[Stored dataset items]
Lemma retain_exact_witness : ∃ w' d' l' cs',
  _retain still counters0 dbase w0 2 (Some "b") true kdb = (w', d', Ok true) ∧
  wc_inv w' d' l' cs' ∧ cs' = [s2].
Proof.
  destruct (outcome_split (_retain still counters0 dbase w0 2 (Some "b") true kdb) (Ok true))
    as (w' & d' & E); [vm_compute; reflexivity|].
  destruct (retain_exact still counters0 dbase w0 2 (Some "b") true kdb w' d' (Ok true)
    (evm_label (Some fin2)) [s1; s2] still_quiet w0_inv E) as [(l' & cs' & Hinv & _ & _ & _ & Hcs & _) _].
  exists w', d', l', cs'. split; [exact E|]. split; [exact Hinv|]. rewrite Hcs. reflexivity.
Defined.

(** Inside a chunk the parent hash is read from its table: the block below 1 is "a". *)
Example retain_reads_parent :
  (_retain still counters0 dbase w0 1 (Some "a") true kdb).2 = Ok true ∧
  (_retain still counters0 dbase w0 1 (Some "x") true kdb).2 = Ok false ∧
  (_retain still counters0 dbase w0 1 (Some "x") false kdb).2 = Err (EMsg "hash mismatch").
Proof. vm_compute. repeat split. Qed.

(** Tables that are written already. *)
Definition built (ts : list (string * TableId)) (d : mdb) : mdb * res (list (string * TableId)) := (d, Ok ts).
Lemma built_frame p d d' r : built p d = (d', r) →
  d' CF_DATASETS = d CF_DATASETS ∧ d' CF_CHUNKS = d CF_CHUNKS.
Proof. intros [= <- _]. done. Qed.
Definition next_msg : NewChunk (list (string * TableId)) :=
  mkNewChunk _ None "b" 2 3 "z" None None [("blocks", t4)].
Lemma next_msg_ok : msg_ok (MsgNewChunk _ next_msg).
Proof. split; [split; simpl; unfold u64_max; lia|intros r [=]]. Qed.

Lemma ingest_invariant_witness : ∃ w' d' l' cs',
  handle_ingest_msg still counters0 dbase built w0 (MsgNewChunk _ next_msg) (Some 2) kdb
    = (w', d', Ok (FloorSet None, None)) ∧ wc_inv w' d' l' cs' ∧ log_extends w0 w' ∧ cs' ≠ [].
Proof.
  destruct (outcome_split (handle_ingest_msg still counters0 dbase built w0 (MsgNewChunk _ next_msg) (Some 2) kdb)
    (Ok (FloorSet None, None))) as (w' & d' & E); [vm_compute; reflexivity|].
  destruct (ingest_invariant still counters0 dbase built built_frame (Some 2) w0 kdb w' d'
    (evm_label (Some fin2)) [s1; s2] still_quiet) as (l' & cs' & Hinv & Hlog & Hne).
  - intros n [= <-]. unfold u64_max. lia.
  - exact w0_inv.
  - apply rtc_once. exists (MsgNewChunk _ next_msg), (Ok (FloorSet None, None)). split; [exact next_msg_ok|exact E].
  - exists w', d', l', cs'. split; [exact E|]. split; [exact Hinv|]. split; [exact Hlog|]. apply Hne. discriminate.
Defined.
(** The chunks that reach the first block of a suffix are the suffix. *)
Lemma suffix_window old new_ : chain (old ++ new_) → ∀ a, head new_ = Some a →
  filter (λ c, in_window (first_block a) None c = true) (old ++ new_) = new_.
Proof.
  intros Hch a Ha. assert (Hw : ∀ c, in_window (first_block a) None c = true ↔ first_block a <= last_block c).
  { intros c. unfold in_window. by rewrite andb_true_r, Z.leb_le. }
  pose proof (chain_sorted _ Hch) as Hs. rewrite filter_app, (list_filter_none _ old), list_filter_all; [done| |].
  - intros c Hc. apply Hw. apply chain_app in Hch as [_ Hch]. pose proof (chain_elem_ok _ c Hch Hc) as Hoc.
    unfold chunk_ok in Hoc. destruct new_ as [|x new_]; [done|]. simplify_eq/=.
    apply elem_of_cons in Hc as [->|Hc]; [lia|].
    pose proof (chain_elem_ok _ a Hch (list_elem_of_here _ _)) as Hoa. unfold chunk_ok in Hoa.
    pose proof (StronglySorted_elem _ _ _ (chain_sorted _ Hch) c Hc) as Hlt. simpl in Hlt. lia.
  - intros c Hc Hin%Hw. assert (Hca : last_block c < first_block a); [|lia].
    apply head_Some_elem in Ha. clear -Hs Ha Hc. induction old as [|x old IH]; simpl in Hs; [by apply elem_of_nil in Hc|].
    apply StronglySorted_inv in Hs as [Hs Hx]. apply elem_of_cons in Hc as [->|Hc]; [|auto].
    rewrite Forall_forall in Hx. apply Hx. set_solver.
Qed.

Lemma applicable_chunks d id old new_ : chunks_cf_ok (d CF_CHUNKS) → dataset_id_ok id →
  chunks_of (d CF_CHUNKS) id = old ++ new_ → chain (old ++ new_) → (new_ = [] → old = []) →
  list_chunks (d CF_CHUNKS) id (from_option first_block u64_max (head new_)) None = Ok <$> new_.
Proof.
  intros Hok Hid Hcs Hch Hemp.
  assert (Hu : u64_ok (from_option first_block u64_max (head new_))).
  { destruct (head new_) as [a|] eqn:Ha; simpl; [|split; unfold u64_max; lia].
    apply chunk_ok_u64. eapply chain_elem_ok; [exact Hch|]. apply head_Some_elem in Ha. set_solver. }
  rewrite list_chunks_window by (done || by rewrite Hcs). rewrite Hcs.
  destruct (head new_) as [a|] eqn:Ha; cbn [from_option]; [by rewrite (suffix_window old new_ Hch a Ha)|].
  destruct new_; [|done]. by rewrite Hemp.
Qed.

(** Once the scan succeeds there is a plan. *)
Lemma plan_of_scan d id cs s : chunks_cf_ok (d CF_CHUNKS) → dataset_id_ok id →
  chunks_of (d CF_CHUNKS) id = cs → chain cs →
  scan_chunks schema limit d MERGE_HORIZON (Ok <$> reverse cs) plan_start = Ok s →
  ∃ merge l k, prepare_merge_plan schema limit wa_limit len_limit id d = Ok merge ∧
    cs = l ++ merge ++ k ∧ (length (merge ++ k) <= MERGE_HORIZON)%nat ∧ chosen (chunk_size d) merge.
Proof.
  intros Hok Hid Hcs Hch Hs. unfold prepare_merge_plan. rewrite list_all_rev, Hcs, Hs by done. cbn [mbind res_bind].
  apply (scan_chunks_inv d (reverse cs) MERGE_HORIZON plan_start s [] (scan_start _ _)) in Hs;
    [|by apply Forall_reverse; destruct Hch].
  simpl in Hs. set (seen := take MERGE_HORIZON (reverse cs)) in *.
  destruct Hs as [(parts & Hc & Hp) _ _ Happ].
  set (runs := reverse (reverse <$> ps_chunk_data_sizes s)) in *.
  assert (Hup : Forall2 (run_up (chunk_size d)) (reverse (reverse <$> parts)) runs).
  { apply Forall2_reverse, Forall2_fmap. eapply Forall2_impl; [exact Hp|]. intros part run. apply run_ok_up. }
  assert (Ecs : cs = reverse (drop MERGE_HORIZON (reverse cs)) ++ reverse seen).
  { rewrite <-reverse_app. unfold seen. by rewrite take_drop, reverse_involutive. }
  assert (Hlist : list_chunks (d CF_CHUNKS) id (ps_first_applicable_block s) None = Ok <$> reverse seen).
  { rewrite Happ. replace (last seen) with (head (reverse seen)) by apply head_reverse.
    apply applicable_chunks with (old := reverse (drop MERGE_HORIZON (reverse cs))); try done; try congruence.
    intros En. assert (seen = []) as Hseen by (by apply (inj reverse)).
    unfold seen in Hseen. destruct (reverse cs) as [|x r] eqn:Er; [done|]. discriminate Hseen. }
  destruct (choose_run limit wa_limit len_limit runs 0) as [skip n] eqn:Ech. rewrite Hlist.
  destruct (choose_run_spec _ _ _ Hup _ _ _ Ech) as (l & m & k & E & -> & -> & Hchosen).
  rewrite concat_reverse, Hc in E. rewrite E. simpl.
  rewrite !fmap_app, drop_app_length' by (by rewrite length_fmap).
  rewrite take_app_length' by (by rewrite length_fmap). rewrite collect_Ok.
  exists m, (reverse (drop MERGE_HORIZON (reverse cs)) ++ l), k. split_and!; [done| | |done].
  - rewrite Ecs at 1. by rewrite E, app_assoc.
  - assert (Hlen : length (l ++ m ++ k) = length seen) by (by rewrite <-E, length_reverse).
    rewrite length_app in Hlen. unfold seen in Hlen. rewrite length_take in Hlen. lia.
Qed.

**ACTIVITY**
From the first line of the data above to the line holding "(** Tables that are written already. *)", reproduce each line exactly; emit no other lines.

**RESPONSE BELOW**
Lemma retain_exact_witness : ∃ w' d' l' cs',
  _retain still counters0 dbase w0 2 (Some "b") true kdb = (w', d', Ok true) ∧
  wc_inv w' d' l' cs' ∧ cs' = [s2].
Proof.
  destruct (outcome_split (_retain still counters0 dbase w0 2 (Some "b") true kdb) (Ok true))
    as (w' & d' & E); [vm_compute; reflexivity|].
  destruct (retain_exact still counters0 dbase w0 2 (Some "b") true kdb w' d' (Ok true)
    (evm_label (Some fin2)) [s1; s2] still_quiet w0_inv E) as [(l' & cs' & Hinv & _ & _ & _ & Hcs & _) _].
  exists w', d', l', cs'. split; [exact E|]. split; [exact Hinv|]. rewrite Hcs. reflexivity.
Defined.

(** Inside a chunk the parent hash is read from its table: the block below 1 is "a". *)
Example retain_reads_parent :
  (_retain still counters0 dbase w0 1 (Some "a") true kdb).2 = Ok true ∧
  (_retain still counters0 dbase w0 1 (Some "x") true kdb).2 = Ok false ∧
  (_retain still counters0 dbase w0 1 (Some "x") false kdb).2 = Err (EMsg "hash mismatch").
Proof. vm_compute. repeat split. Qed.

(** Tables that are written already. *)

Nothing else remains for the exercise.